• [Supplied material]:
(** A victim of a class with a policy is exempted exactly when the preemptor
    never preempts, or has less than the policy's priority and the policy's time
    is unlimited, the victim is not yet scheduled, or its time since scheduling is
    not over; as long as the toleration, in nanoseconds, is an int64. *)
Theorem exempted_exact getPC victim preemptor now pc policy :
  spec_priority_class (pod_spec victim) <> "" ->
  getPC (spec_priority_class (pod_spec victim)) = Ok pc ->
  parsePreemptionTolerationPolicy pc = Some policy ->
  TolerationSeconds policy <= 9223372036 ->
  ExemptedFromPreemption getPC victim preemptor now = Ok (bool_decide (
    spec_preempt_never (pod_spec preemptor) = true \/
    (PodPriority preemptor < MinimumPreemptablePriority policy /\
     (TolerationSeconds policy < 0 \/ still_tolerating victim (TolerationSeconds policy) now)))).
Proof.
  intros Hc Hpc Hpol Hsecs. unfold ExemptedFromPreemption.
  rewrite bool_decide_false, Hpc by done.
  assert (Hyes : forall P `{!Decision P}, P -> Ok true = Ok (bool_decide P))
    by (intros P ? HP; by rewrite bool_decide_true).
  assert (Hno : forall P `{!Decision P}, ~ P -> Ok false = Ok (bool_decide P))
    by (intros P ? HP; by rewrite bool_decide_false).
  destruct (spec_preempt_never (pod_spec preemptor)); [apply Hyes; by left|].
  rewrite Hpol.
  destruct (Z.leb_spec (MinimumPreemptablePriority policy) (PodPriority preemptor)).
  { apply Hno. intros [?|[? _]]; [done|lia]. }
  destruct (Z.ltb_spec (TolerationSeconds policy) 0); [apply Hyes; auto|].
  destruct (GetPodCondition victim "PodScheduled") as [c|] eqn:Ec.
  2:{ apply Hyes. unfold still_tolerating. rewrite Ec. auto. }
  destruct (cond_true c) eqn:Et; cbn [negb].
  2:{ apply Hyes. right. split; [done|]. right. unfold still_tolerating. by rewrite Ec, Et. }
  unfold mul64. rewrite int64_id by (unfold in_int64, Second; lia).
  destruct (Z.ltb_spec now (cond_transition c + TolerationSeconds policy * Second)).
  - apply Hyes. right. split; [done|]. right. unfold still_tolerating. by rewrite Ec.
  - apply Hno. unfold still_tolerating. rewrite Ec. intros [?|[_ [?|Hlt]]]; [done|lia|].
    specialize (Hlt Et). lia.
Qed.

Lemma exempted_exact_witness :
  ExemptedFromPreemption (TolDemo.classes "3600")
    (TolDemo.pod "t" 200 "tolerant" (TolDemo.scheduled_at 0)) (TolDemo.pod "p" 9000 "" []) (3599 * Second)
  = Ok true /\
  ExemptedFromPreemption (TolDemo.classes "3600")
    (TolDemo.pod "t" 200 "tolerant" (TolDemo.scheduled_at 0)) (TolDemo.pod "p" 9000 "" []) (3600 * Second)
  = Ok false.
Proof.
  split; (rewrite (exempted_exact (TolDemo.classes "3600")
    (TolDemo.pod "t" 200 "tolerant" (TolDemo.scheduled_at 0)) (TolDemo.pod "p" 9000 "" []) _
    (TolDemo.tolerant "3600") {| MinimumPreemptablePriority := 10000; TolerationSeconds := 3600 |});
    [vm_compute; reflexivity|discriminate|reflexivity|vm_compute; reflexivity|cbn; lia]).
Defined.

(** A toleration of more than 292 years (up to 584) overflows the duration:
    a scheduled pod is then not protected at all. *)
Theorem long_toleration_is_none getPC victim preemptor now pc policy c :
  spec_priority_class (pod_spec victim) <> "" ->
  getPC (spec_priority_class (pod_spec victim)) = Ok pc ->
  parsePreemptionTolerationPolicy pc = Some policy ->
  spec_preempt_never (pod_spec preemptor) = false ->
  9223372037 <= TolerationSeconds policy <= 18446744073 ->
  GetPodCondition victim "PodScheduled" = Some c -> cond_true c = true -> cond_transition c <= now ->
  ExemptedFromPreemption getPC victim preemptor now = Ok false.
Proof.
  intros Hc Hpc Hpol Hn Hsecs Hcond Ht Hnow. unfold ExemptedFromPreemption.
  rewrite bool_decide_false, Hpc, Hn, Hpol by done.
  destruct (MinimumPreemptablePriority policy <=? PodPriority preemptor); [done|].
  rewrite (proj2 (Z.ltb_ge _ 0)) by lia. rewrite Hcond, Ht. cbn [negb].
  assert (TolerationSeconds policy *! Second < 0) as Hneg.
  { unfold mul64, Second, int64.
    replace (TolerationSeconds policy * 1000000000 + 9223372036854775808)
      with (TolerationSeconds policy * 1000000000 - 9223372036854775808 + 1 * 18446744073709551616) by lia.
    rewrite Z_mod_plus_full, Z.mod_small by lia. lia. }
  by rewrite (proj2 (Z.ltb_ge _ _)) by lia.
Qed.

Lemma long_toleration_is_none_witness :
  ExemptedFromPreemption (TolDemo.classes "10000000000")
    (TolDemo.pod "t" 200 "tolerant" (TolDemo.scheduled_at 0)) (TolDemo.pod "p" 9000 "" []) 0 = Ok false.
Proof.
  apply (long_toleration_is_none (TolDemo.classes "10000000000")
    (TolDemo.pod "t" 200 "tolerant" (TolDemo.scheduled_at 0)) (TolDemo.pod "p" 9000 "" []) 0
    (TolDemo.tolerant "10000000000")
    {| MinimumPreemptablePriority := 10000; TolerationSeconds := 10000000000 |}
    {| cond_type := "PodScheduled"; cond_true := true; cond_transition := 0 |}).
  - discriminate.
  - reflexivity.
  - vm_compute. reflexivity.
  - done.
  - cbn. lia.
  - by vm_compute.
  - done.
  - cbn. lia.
Defined.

• [Brief]: Every line above from the line with "unfold mul64. rewrite" to the line with "TolerationSeconds := 3600" is wanted, ends included; write them out exactly and add no other line.

• [Response area]:
  unfold mul64. rewrite int64_id by (unfold in_int64, Second; lia).
  destruct (Z.ltb_spec now (cond_transition c + TolerationSeconds policy * Second)).
  - apply Hyes. right. split; [done|]. right. unfold still_tolerating. by rewrite Ec.
  - apply Hno. unfold still_tolerating. rewrite Ec. intros [?|[_ [?|Hlt]]]; [done|lia|].
    specialize (Hlt Et). lia.
Qed.

Lemma exempted_exact_witness :
  ExemptedFromPreemption (TolDemo.classes "3600")
    (TolDemo.pod "t" 200 "tolerant" (TolDemo.scheduled_at 0)) (TolDemo.pod "p" 9000 "" []) (3599 * Second)
  = Ok true /\
  ExemptedFromPreemption (TolDemo.classes "3600")
    (TolDemo.pod "t" 200 "tolerant" (TolDemo.scheduled_at 0)) (TolDemo.pod "p" 9000 "" []) (3600 * Second)
  = Ok false.
Proof.
  split; (rewrite (exempted_exact (TolDemo.classes "3600")
    (TolDemo.pod "t" 200 "tolerant" (TolDemo.scheduled_at 0)) (TolDemo.pod "p" 9000 "" []) _
    (TolDemo.tolerant "3600") {| MinimumPreemptablePriority := 10000; TolerationSeconds := 3600 |});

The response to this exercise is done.